The router uses hardware-measured parameters to estimate end-to-end latency for collocated and separated strategies:
| Parameter | Meaning | RTX4090×8 | H20 |
|-----------|---------|-----------|-----|
| α | Prefill latency (ms/token) |0.1247|0.1452|
| β | Decode step latency (ms, batch size=1)|51.56|33.10|
| batch_thresh | Memory-computation cross batch size |16|16|
| γ | Prefill interference on Decode (ms/token)|0.0869|0.1302|
| bandwidth | Inter-GPU transfer bandwidth (GB/s)|12.9|392|

**Key Decision Logic**:
- Separated strategy cost: transfer_rate × L (KV transfer cost).
- Collocated strategy cost: γ × L × (load/batch_thresh) (interference cost).
- Separated is better if γ/transfer_rate > batch_thresh/system_load.

Examples:
- RTX4090: γ/transfer_rate ≈7.6 → separated better when system load ≥3.
- H20: γ/transfer_rate≈346 → separated better at almost any non-zero load.

## Performance Evaluation: Benchmarks on Qwen3-8B

Benchmarks were conducted on Qwen3-8B with RTX4090×8 and H20:

| Workload | Strategy |4090 p50|4090 p99|H20 p50|H20 p99|
|----------|----------|--------|--------|-------|-------|
| Short prompt | Collocated |6.4s|6.4s|4.9s|7.2s|
| Short prompt | Separated |9.2s|9.2s|4.9s|3.4s|
| Long prompt | Collocated |7.2s|7.3s|6.1s|10.2s|
| Long prompt | Separated |7.3s|~7s|8.4s|10.4s|

**Observations**:
- H20's high P2P bandwidth (392GB/s) makes KV transfer almost cost-free (short prompt separated equals collocated).
- RTX4090's lower bandwidth (12.9GB/s) adds visible delay for separated strategy.
- Adaptive strategy achieves throughput caps of ~240 tok/s (4090) and ~175 tok/s (H20). Collocated strategy has competitive low-load performance but worsens p99 latency at high concurrency.

## Code Organization & Real-World Insights

### Code Organization
nanoPD's code is modular with detailed bilingual docs:
- block_manager: BlockSpaceManager (paged KV allocation, CoW).
- engine: ModelRunner (custom paged_forward hook), Engine (scheduling loop, chunked prefill).
- paged_attention: CUDA C++ extensions for paged attention.
- workers: Collocated/Prefill/Decode Workers, KV transfer logic.
- router: Router (cost model wrapper), OutputLengthPredictor (Bayesian).
- cost_model: Profiler (device microbenchmarks), analytical model (curve fitting).
- benchmark: Static batch, Poisson arrival tests, auto-scan, plotting.
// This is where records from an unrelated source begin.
(** C1.  For a valid weather index [weatherID]: with no transition in
    progress and [weatherID <> current], the call returns with
    [next = weatherID] and [transitionFactor = 1.0] ([current] and [queued]
    as before); with a transition in progress and [weatherID <> next], it
    returns with [queued = weatherID] while [current], [next] and the
    factor are as before; and after any run of such calls during a
    transition the queued slot holds the id written last.  No other member
    changes. *)
Theorem addWeatherTransition_begins_or_queues (s : WeatherManager F) (weatherID : Z) :
  validIndex s weatherID ->
  (mNextWeather s = invalidWeatherID -> weatherID <> mCurrentWeather s ->
     exists s', addWeatherTransition weatherID s = Ok s' /\
       mNextWeather s' = weatherID /\ mTransitionFactor s' = f1 /\
       mCurrentWeather s' = mCurrentWeather s /\ mQueuedWeather s' = mQueuedWeather s /\
       sameSurroundings s s') /\
  (mNextWeather s <> invalidWeatherID -> weatherID <> mNextWeather s ->
     exists s', addWeatherTransition weatherID s = Ok s' /\
       mQueuedWeather s' = weatherID /\
       mCurrentWeather s' = mCurrentWeather s /\ mNextWeather s' = mNextWeather s /\
       mTransitionFactor s' = mTransitionFactor s /\
       sameSurroundings s s') /\
  (mNextWeather s <> invalidWeatherID -> weatherID <> mNextWeather s ->
     forall earlier : list Z, Forall (validIndex s) earlier ->
       exists s', addWeatherTransitions (earlier ++ [weatherID]) s = Ok s' /\
         mQueuedWeather s' = weatherID /\
         mCurrentWeather s' = mCurrentWeather s /\ mNextWeather s' = mNextWeather s /\
         mTransitionFactor s' = mTransitionFactor s /\
         sameSurroundings s s').
Proof.
  intros Hv. split; [|split].
  - intros Hn Hc. rewrite (addWeatherTransition_begin s weatherID Hv Hn Hc).
    eexists. split; [reflexivity|]. unfold sameSurroundings, sameConfiguration. cbn. tauto.
  - intros Hn Hc. rewrite (addWeatherTransition_queue s weatherID Hv Hn Hc).
    eexists. split; [reflexivity|]. unfold sameSurroundings, sameConfiguration. cbn. tauto.
  - intros Hn Hne earlier Hall. rewrite addWeatherTransitions_app.
    destruct (addWeatherTransitions_queue_only earlier s Hn Hall) as (s' & -> & Hs').
    cbn [res_bind addWeatherTransitions].
    destruct Hs' as [->|[q ->]].
    + rewrite (addWeatherTransition_queue s weatherID Hv Hn Hne).
      eexists. split; [reflexivity|]. unfold sameSurroundings, sameConfiguration. cbn. tauto.
    + rewrite (addWeatherTransition_queue (set_mQueuedWeather q s) weatherID Hv Hn Hne).
      eexists. split; [reflexivity|]. unfold sameSurroundings, sameConfiguration. cbn. tauto.
Qed.

End TransitionClaims.

Lemma addWeatherTransition_begins_or_queues_witness :
  (exists s', addWeatherTransition 3 (freshManager (F := Binary32.float)) = Ok s' /\
     mNextWeather s' = 3 /\ mTransitionFactor s' = f1 /\
     mCurrentWeather s' = 0 /\ mQueuedWeather s' = invalidWeatherID) /\
  (exists s', addWeatherTransition 7 (midTransition (F := Binary32.float)) = Ok s' /\
     mQueuedWeather s' = 7 /\ mCurrentWeather s' = 0 /\ mNextWeather s' = 3 /\
     mTransitionFactor s' = f0_5) /\
  (exists s', addWeatherTransitions ([5; 3; 9] ++ [7]) (midTransition (F := Binary32.float))
              = Ok s' /\
     mQueuedWeather s' = 7 /\ mCurrentWeather s' = 0 /\ mNextWeather s' = 3 /\
     mTransitionFactor s' = f0_5).
Proof.
  set (fresh := freshManager (F := Binary32.float)).
  set (mid := midTransition (F := Binary32.float)).
  assert (Hfresh : validIndex fresh 3) by (unfold validIndex; cbn; lia).
  assert (Hmid : forall id, (0 <= id < 10)%Z -> validIndex mid id)
    by (intros id Hid; unfold validIndex; cbn; lia).
  assert (Hstable : mNextWeather fresh = invalidWeatherID) by (vm_compute; reflexivity).
  assert (Hother : 3 <> mCurrentWeather fresh) by (vm_compute; discriminate).
  assert (Hrunning : mNextWeather mid <> invalidWeatherID) by (vm_compute; discriminate).
  assert (Hnew : 7 <> mNextWeather mid) by (vm_compute; discriminate).
  assert (Hearlier : Forall (validIndex mid) [5; 3; 9])
    by (repeat constructor; apply Hmid; lia).
  destruct (addWeatherTransition_begins_or_queues fresh 3 Hfresh) as (Hbegin & _ & _).
  destruct (addWeatherTransition_begins_or_queues mid 7 (Hmid 7 ltac:(lia)))
    as (_ & Hqueue & Hlast).
  destruct (Hbegin Hstable Hother) as (s1 & Hrun1 & Hn1 & Hf1 & Hc1 & Hq1 & _).
  destruct (Hqueue Hrunning Hnew) as (s2 & Hrun2 & Hq2 & Hc2 & Hn2 & Hf2 & _).
  destruct (Hlast Hrunning Hnew [5; 3; 9] Hearlier) as (s3 & Hrun3 & Hq3 & Hc3 & Hn3 & Hf3 & _).
  split; [|split].
  - exists s1. rewrite Hn1, Hf1, Hc1, Hq1. split; [exact Hrun1|]. vm_compute. auto.
  - exists s2. rewrite Hq2, Hc2, Hn2, Hf2. split; [exact Hrun2|]. vm_compute. auto.
  - exists s3. rewrite Hq3, Hc3, Hn3, Hf3. split; [exact Hrun3|]. vm_compute. auto.
Defined.

Section ProgressClaims.
Context {F : Type} `{FloatOps F}.
Local Open Scope float_scope.

Lemma vec_at_weather (s : WeatherManager F) (weatherID : Z) (w : Weather F) :
  validWeatherID weatherID ->
  mWeatherSettings s !! Z.to_nat weatherID = Some w ->
  vec_at (mWeatherSettings s) weatherID = Ok w.
Proof. intros Hv Hw. apply vec_at_Ok; [unfold validWeatherID in Hv; lia | exact Hw]. Qed.

(** C2.  While transitioning and not fast-forwarding,
    [updateWeatherTransitions] lowers the transition factor by
    [elapsedSeconds * transitionDelta] of the next weather.  If the result
    is not [<= 0] that is all.  Otherwise [current] becomes [next], the
    queued id moves into [next] and [queued] is cleared; the factor becomes
    [0] when nothing was queued, and [1 - (overshootSeconds * newDelta)]
    with [overshootSeconds = -(factor / delta)] when a weather was.  No
    other member changes. *)
Theorem updateWeatherTransitions_progress (s : WeatherManager F) (elapsedSeconds : F)
    (next : Weather F) :
  mFastForward s = false ->
  validWeatherID (mNextWeather s) ->
  mWeatherSettings s !! Z.to_nat (mNextWeather s) = Some next ->
  let delta := transitionDelta next in
  let factor := mTransitionFactor s - elapsedSeconds * delta in
  ((factor <=? f0) = false ->
     exists s', updateWeatherTransitions elapsedSeconds s = Ok s' /\
       mTransitionFactor s' = factor /\
       mCurrentWeather s' = mCurrentWeather s /\ mNextWeather s' = mNextWeather s /\
       mQueuedWeather s' = mQueuedWeather s /\
       sameSurroundings s s') /\
  ((factor <=? f0) = true -> mQueuedWeather s = invalidWeatherID ->
     exists s', updateWeatherTransitions elapsedSeconds s = Ok s' /\
       mCurrentWeather s' = mNextWeather s /\
       mNextWeather s' = invalidWeatherID /\ mQueuedWeather s' = invalidWeatherID /\
       mTransitionFactor s' = f0 /\
       sameSurroundings s s') /\
  ((factor <=? f0) = true ->
     forall queued : Weather F,
       validWeatherID (mQueuedWeather s) ->
       mWeatherSettings s !! Z.to_nat (mQueuedWeather s) = Some queued ->
       let newDelta := transitionDelta queued in
       let overshootSeconds := - (factor / delta) in
       exists s', updateWeatherTransitions elapsedSeconds s = Ok s' /\
         mCurrentWeather s' = mNextWeather s /\
         mNextWeather s' = mQueuedWeather s /\ mQueuedWeather s' = invalidWeatherID /\
         mTransitionFactor s' = f1 - (overshootSeconds * newDelta) /\
         sameSurroundings s s').
Proof.
  intros Hff Hnext Hlook delta factor.
  assert (Htrans : inTransition s = true).
  { apply inTransition_true. unfold validWeatherID, invalidWeatherID in *. lia. }
  assert (Hstep : updateWeatherTransitions elapsedSeconds s =
    let s1 := set_mTransitionFactor factor s in
    if factor <=? f0 then
      let s2 := set_mQueuedWeather invalidWeatherID
                  (set_mNextWeather (mQueuedWeather s1)
                    (set_mCurrentWeather (mNextWeather s1) s1)) in
      if inTransition s2 then
        do next' <- vec_at (mWeatherSettings s2) (mNextWeather s2);
        Ok (set_mTransitionFactor
              (f1 - ((- (mTransitionFactor s2 / delta)) * transitionDelta next')) s2)
      else Ok (set_mTransitionFactor f0 s2)
    else Ok s1).
  { unfold updateWeatherTransitions. rewrite Hff, Htrans. cbn [negb andb].
    rewrite (vec_at_weather s (mNextWeather s) next Hnext Hlook). reflexivity. }
  rewrite Hstep. cbv zeta. split; [|split].
  - intros ->. eexists. split; [reflexivity|]. unfold sameSurroundings, sameConfiguration. cbn. tauto.
  - intros -> Hq. cbn [set_mTransitionFactor mQueuedWeather mNextWeather].
    unfold inTransition. cbn [set_mQueuedWeather set_mNextWeather mNextWeather].
    rewrite Hq. cbn [Z.eqb invalidWeatherID negb].
    eexists. split; [reflexivity|]. unfold sameSurroundings, sameConfiguration. cbn. tauto.
  - intros -> queued Hqv Hqlook.
    unfold inTransition.
    cbn [set_mQueuedWeather set_mNextWeather set_mCurrentWeather set_mTransitionFactor
         mNextWeather mQueuedWeather mWeatherSettings mTransitionFactor].
    destruct (Z.eqb_spec (mQueuedWeather s) invalidWeatherID) as [Heq|_].
    { unfold validWeatherID, invalidWeatherID in *. lia. }
    cbn [negb].
    rewrite (vec_at_Ok (mWeatherSettings s) (mQueuedWeather s) queued);
      [|unfold validWeatherID in Hqv; lia | exact Hqlook].
    cbn [res_bind]. eexists. split; [reflexivity|]. unfold sameSurroundings, sameConfiguration. cbn. tauto.
Qed.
### Practical Implications
1. **Hardware-Aware Scheduling**: Routing decisions should use actual hardware characteristics, not fixed rules.
2. **Bandwidth Criticality**: Inter-GPU bandwidth determines separated architecture success.
3. **Adaptive Routing**: No universal optimal strategy—adaptive is necessary.
4. **Full-Stack Engineering**: From CUDA kernels to scheduling, nanoPD provides reusable foundations for research and production.

nanoPD is both a technical demo and a complete system, offering a full path from theory to practice for LLM inference optimization. Its modular design and docs make it an excellent learning resource.